Background

SBT and Knowledge Graph

First coined in a paper titled “Decentralized Society: Finding Web3's Soul” by E. Glen Wey, Puja Ohlhaver and Vitalik Buterin in May 2022, the term Soul Bound Token (“SBT”) is a simple – a non-transferable ERC721 token in essence – and yet powerful design that could have profound impact in the Web3 space.

One of the main purposes of SBT is to build a personal identity system in Web3. For example, you can mint SBTs to represent a person’s social connections, educational background, work history, income level, credit report, charity engagement, and DAO memberships. A system to store this data would be otherwise complicated and full of redundant information if we were to use a relational data model to store them, for such personal data contains too much unstructured information. This is where knowledge graph can be of use – it can improve the standardization and abstraction of data when it stores them.

According to its definition, a knowledge graph consists of interconnected entities and their properties. In other words, it is formed by individual knowledge each manifesting as a SPO (Subject-Predicate-Object) triple. The scalable storage construct ensures the integrity of data entities while making room to accommodate their different properties. Hence, the way knowledge graph used to store data is a good reference to build a general purpose SBT standard, for the essence of a knowledge graph is a semantic network.

What is Semantic Networks?

In 1960, Allan M.Collins, a cognitive scientist, proposed a way to describe knowledge called the Semantic Network.

The network is a directed graph that can describe knowledge via entities and the semantic relations among them. In the graph, nodes can represent objects, properties, concepts, status, events, situations, and actions while the arc between each two nodes describes the semantic relations between them. The notation on the arc needs to be defined according to specific knowledge. Generally speaking, the notation should be the Predicate linking the Subject and Object. Common notations include texts describing relationships between a Subject and an Object, such as those about instance, class, membership, property, inclusion, time, and location.

The Semantic Network consists of semantic primes and the relationships among them. Semantic primes can be described by triples (Node 1, Arc, Node 2).

Semantic network is an expressive way to describe knowledge, one that is easy and understandable – just like the logic of natural languages.

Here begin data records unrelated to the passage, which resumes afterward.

(** * Keymaster: a shallow embedding of the key-management core

    The development follows the C++ sources function by function.

    - Fixed-width integers are [Z] with their ranges and conversions written
      out ([to_int32] for the cast [(int)key_size], shifts and [Z.lor] for the
      composite version word).
    - Byte strings are [list byte].
    - Calls into OpenSSL (random bytes, key generation, curve lookup, HMAC) and
      the wall clock are inputs of the model: each module takes a record of
      backend answers, so that every theorem quantifies over all behaviours of
      the library.  Pointers that the code tests against [NULL] are [option]s.
    - The operation table is a [list] indexed with stdpp's lookup and insert;
      dereferencing the [operation] pointer of an empty slot is the explicit
      outcome [NullDeref]. *)

From Stdlib Require Import ZArith Bool Lia.
From Stdlib Require Import Strings.Byte.
From stdpp Require Import base option list numbers.

Local Open Scope Z_scope.

(** ** Shared definitions (keymaster_defs.h, keymaster_tags.h) *)

Module Defs.

(** The error codes the modelled functions return. *)
Inductive keymaster_error_t : Type :=
| KM_ERROR_OK
| KM_ERROR_UNSUPPORTED_PURPOSE
| KM_ERROR_UNSUPPORTED_ALGORITHM
| KM_ERROR_UNSUPPORTED_KEY_SIZE
| KM_ERROR_UNSUPPORTED_MAC_LENGTH
| KM_ERROR_UNSUPPORTED_DIGEST
| KM_ERROR_UNSUPPORTED_TAG
| KM_ERROR_UNSUPPORTED_EC_FIELD
| KM_ERROR_INVALID_INPUT_LENGTH
| KM_ERROR_INVALID_OPERATION_HANDLE
| KM_ERROR_INVALID_TAG
| KM_ERROR_INVALID_DSA_PARAMS
| KM_ERROR_INVALID_KEY_BLOB
| KM_ERROR_IMPORT_PARAMETER_MISMATCH
| KM_ERROR_VERIFICATION_FAILED
| KM_ERROR_TOO_MANY_OPERATIONS
| KM_ERROR_MEMORY_ALLOCATION_FAILED
| KM_ERROR_UNIMPLEMENTED
| KM_ERROR_UNKNOWN_ERROR.

#[export] Instance keymaster_error_eq_dec : EqDecision keymaster_error_t.
Proof. solve_decision. Defined.

#[export] Instance byte_eq_dec : EqDecision byte := Byte.byte_eq_dec.

Definition is_ok (e : keymaster_error_t) : bool :=
  match e with KM_ERROR_OK => true | _ => false end.

(** The range of a [uint8_t], and the conversion of a [uint32_t] to [int]
    that [(int)key_size] performs on the two's complement targets. *)
Definition is_uint8 (z : Z) : Prop := 0 <= z < 2 ^ 8.
Definition to_int32 (z : Z) : Z := if z <? 2 ^ 31 then z else z - 2 ^ 32.

(** The enumerations of keymaster_defs.h that the modelled code switches on.
    The header belongs to libhardware; each enumeration gets a last
    constructor that stands for every value the code does not name. *)
Inductive keymaster_algorithm_t : Type :=
| KM_ALGORITHM_RSA | KM_ALGORITHM_DSA | KM_ALGORITHM_ECDSA
| KM_ALGORITHM_AES | KM_ALGORITHM_HMAC
| KM_ALGORITHM_other (raw : Z).

Inductive keymaster_purpose_t : Type :=
| KM_PURPOSE_ENCRYPT | KM_PURPOSE_DECRYPT | KM_PURPOSE_SIGN | KM_PURPOSE_VERIFY
| KM_PURPOSE_other (raw : Z).

Inductive keymaster_digest_t : Type :=
| KM_DIGEST_NONE | KM_DIGEST_MD5 | KM_DIGEST_SHA1 | KM_DIGEST_SHA_2_224
| KM_DIGEST_SHA_2_256 | KM_DIGEST_SHA_2_384 | KM_DIGEST_SHA_2_512
| KM_DIGEST_other (raw : Z).

Inductive keymaster_key_origin_t : Type :=
| KM_ORIGIN_HARDWARE | KM_ORIGIN_SOFTWARE | KM_ORIGIN_IMPORTED
| KM_ORIGIN_other (raw : Z).

#[export] Instance keymaster_algorithm_eq_dec : EqDecision keymaster_algorithm_t.
Proof. solve_decision. Defined.
#[export] Instance keymaster_purpose_eq_dec : EqDecision keymaster_purpose_t.
Proof. solve_decision. Defined.
#[export] Instance keymaster_digest_eq_dec : EqDecision keymaster_digest_t.
Proof. solve_decision. Defined.
#[export] Instance keymaster_key_origin_eq_dec : EqDecision keymaster_key_origin_t.
Proof. solve_decision. Defined.

(** The value type a tag carries (the top four bits of the 32-bit tag). *)
Inductive keymaster_tag_type_t : Type :=
| KM_INVALID | KM_ENUM | KM_ENUM_REP | KM_INT | KM_INT_REP
| KM_LONG | KM_DATE | KM_BOOL | KM_BIGNUM | KM_BYTES.

#[export] Instance keymaster_tag_type_eq_dec : EqDecision keymaster_tag_type_t.
Proof. solve_decision. Defined.

(** The tags the modelled code names; [KM_TAG_other] is any other tag. *)
Inductive keymaster_tag_t : Type :=
| KM_TAG_PURPOSE | KM_TAG_ALGORITHM | KM_TAG_KEY_SIZE | KM_TAG_BLOCK_MODE
| KM_TAG_DIGEST | KM_TAG_MAC_LENGTH | KM_TAG_PADDING | KM_TAG_CHUNK_LENGTH
| KM_TAG_RSA_PUBLIC_EXPONENT
| KM_TAG_DSA_GENERATOR | KM_TAG_DSA_P | KM_TAG_DSA_Q
| KM_TAG_USER_ID | KM_TAG_USER_AUTH_ID | KM_TAG_AUTH_TIMEOUT
| KM_TAG_APPLICATION_ID | KM_TAG_APPLICATION_DATA
| KM_TAG_CREATION_DATETIME | KM_TAG_ORIGIN
| KM_TAG_ROLLBACK_RESISTANT | KM_TAG_ROOT_OF_TRUST
| KM_TAG_other (type : keymaster_tag_type_t) (id : Z).

#[export] Instance keymaster_tag_eq_dec : EqDecision keymaster_tag_t.
Proof. solve_decision. Defined.

Definition keymaster_tag_get_type (t : keymaster_tag_t) : keymaster_tag_type_t :=
  match t with
  | KM_TAG_PURPOSE => KM_ENUM_REP
  | KM_TAG_ALGORITHM | KM_TAG_BLOCK_MODE | KM_TAG_DIGEST | KM_TAG_PADDING
  | KM_TAG_ORIGIN => KM_ENUM
  | KM_TAG_KEY_SIZE | KM_TAG_MAC_LENGTH | KM_TAG_CHUNK_LENGTH
  | KM_TAG_USER_AUTH_ID | KM_TAG_AUTH_TIMEOUT => KM_INT
  | KM_TAG_USER_ID => KM_INT_REP
  | KM_TAG_RSA_PUBLIC_EXPONENT => KM_LONG
  | KM_TAG_DSA_GENERATOR | KM_TAG_DSA_P | KM_TAG_DSA_Q => KM_BIGNUM
  | KM_TAG_APPLICATION_ID | KM_TAG_APPLICATION_DATA | KM_TAG_ROOT_OF_TRUST => KM_BYTES
  | KM_TAG_CREATION_DATETIME => KM_DATE
  | KM_TAG_ROLLBACK_RESISTANT => KM_BOOL
  | KM_TAG_other type _ => type
  end.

The characteristics of Semantic Models

Semantics focuses on the meanings of the resources that can be searched. These meanings are constructed by Semantic Models such as Linguistics Model and Conceptual Model. The Linguistics Model focuses more on creating a model for the relations between vocabularies, classifying these vocabularies, and constructing thesaurus. Conceptual models, on the other hand, focus more on the modeling of syntax elements in the universe of discourse and mapping between these elements and the universe of discourse. Hence, to prepare for a syntax search feature, we need to pay attention to the data specification when it comes to inputting and storing data.

Storing Semantic Data

Semantic data are often stored in RDF triples.

RDF (Resource Description Framework) is a semantic standard used to describe structured knowledge, an international standard for knowledge graph by W3C. It is a logical and well-developed data model.

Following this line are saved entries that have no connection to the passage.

(** * build_wordlist.py: the SCOWL five-letter word list builder

    A shallow embedding of [build_wordlist.py] and the properties its
    specification states about it.  Python [str] values are lists of
    Unicode code points, Python [int] values are [Z], the [seen] set of
    [process_words] is a [gset], exceptions are an error monad and the
    files the script writes are a [gmap] from path to content.  Console
    output ([print]) is not part of the model. *)

From Stdlib Require Import NArith ZArith Ascii String.
From stdpp Require Import base decidable numbers option list gmap sorting.

Local Open Scope N_scope.

(** * Code points and the Unicode character database *)

(** A [str] is the list of its code points. *)
Abbreviation str := (list N).

(** A string literal of the source, as the list of its code points (the
    literals of the script that are embedded here are ASCII). *)
Definition text (s : string) : str := N_of_ascii <$> list_ascii_of_string s.

(** What depends on the version of the interpreter (the script asks for
    Python 3.7 or later): what its Unicode character database says beyond
    the Latin-1 block, and how many digits it lets [int] read.  The
    tables of characters below are written out for U+0000..U+00FF and
    taken from this interface from U+0100 on. *)
Class Interpreter := {
  (** general category is one of Lm, Lt, Lu, Ll, Lo *)
  ucd_alpha : N → bool;
  (** simple lowercase mapping, as [_sre.unicode_tolower] *)
  ucd_tolower : N → N;
  (** decimal digit value of a character of category Nd *)
  ucd_decimal : N → option N;
  (** by how much [sys.get_int_max_str_digits()] exceeds 640, the least
      limit that can be set (the default from Python 3.11 on is 4300);
      [None] where [int] has no limit *)
  int_max_str_digits_over : option nat;
}.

According to the RDF standard, data are stored in triples. Each triple can represent a property, the value of a property of a resource, and its relationship with another resources. A triple consists of three elements: Subject, Predicate and Object.

RDF is expressive. But it lacks a solution to properly store and manage semantic data. This project proposed an on-chain solution for storing semantic data, namely the Semantic SBT。

The value of Semantic SBT

By binding tokenUrl and tokenId together, ERC721 has paved the way for capitalizing digital information – a trend validated by the rapid development of NFTs. The information represented by a TokenUrl can be a text, a picture, an audio or a video whose data ownership and trade history can be established by NFTs. However, the data represented by a tokenUrl has no fixed format. It is generally rendered by browsers or interpreted by users themselves.

The emergence of SBT is to build a personal identity system in Web3. The information generated by such a system has four characteristics. A) Data belong to individuals. B) They are generated by different social entities. C) They are various in nature. D) They are generated continuously. Regarding the first three characteristics, we can abstract them into a triple to represent events related to a person – such as “someone finished certain tasks on a specified date at a specified location” or “a certain institution issued a certificate for someone”. It is an efficient way to standardize and store information related to personal identity. Through the RDF standard, we can turn information in the physical world into digital data readable to a machine. In other words, by enabling query, sort, and computation on data, the model serves as a valuable technology and business solution to a personal identity system.

Using semantic design, Relation Labs has built a semantic SBT standard and its smart contract implementation. With this contract, all projects can efficiently issue SBTs of all kinds to their users to represent various activities such as event engagements, task achievements, and vote records.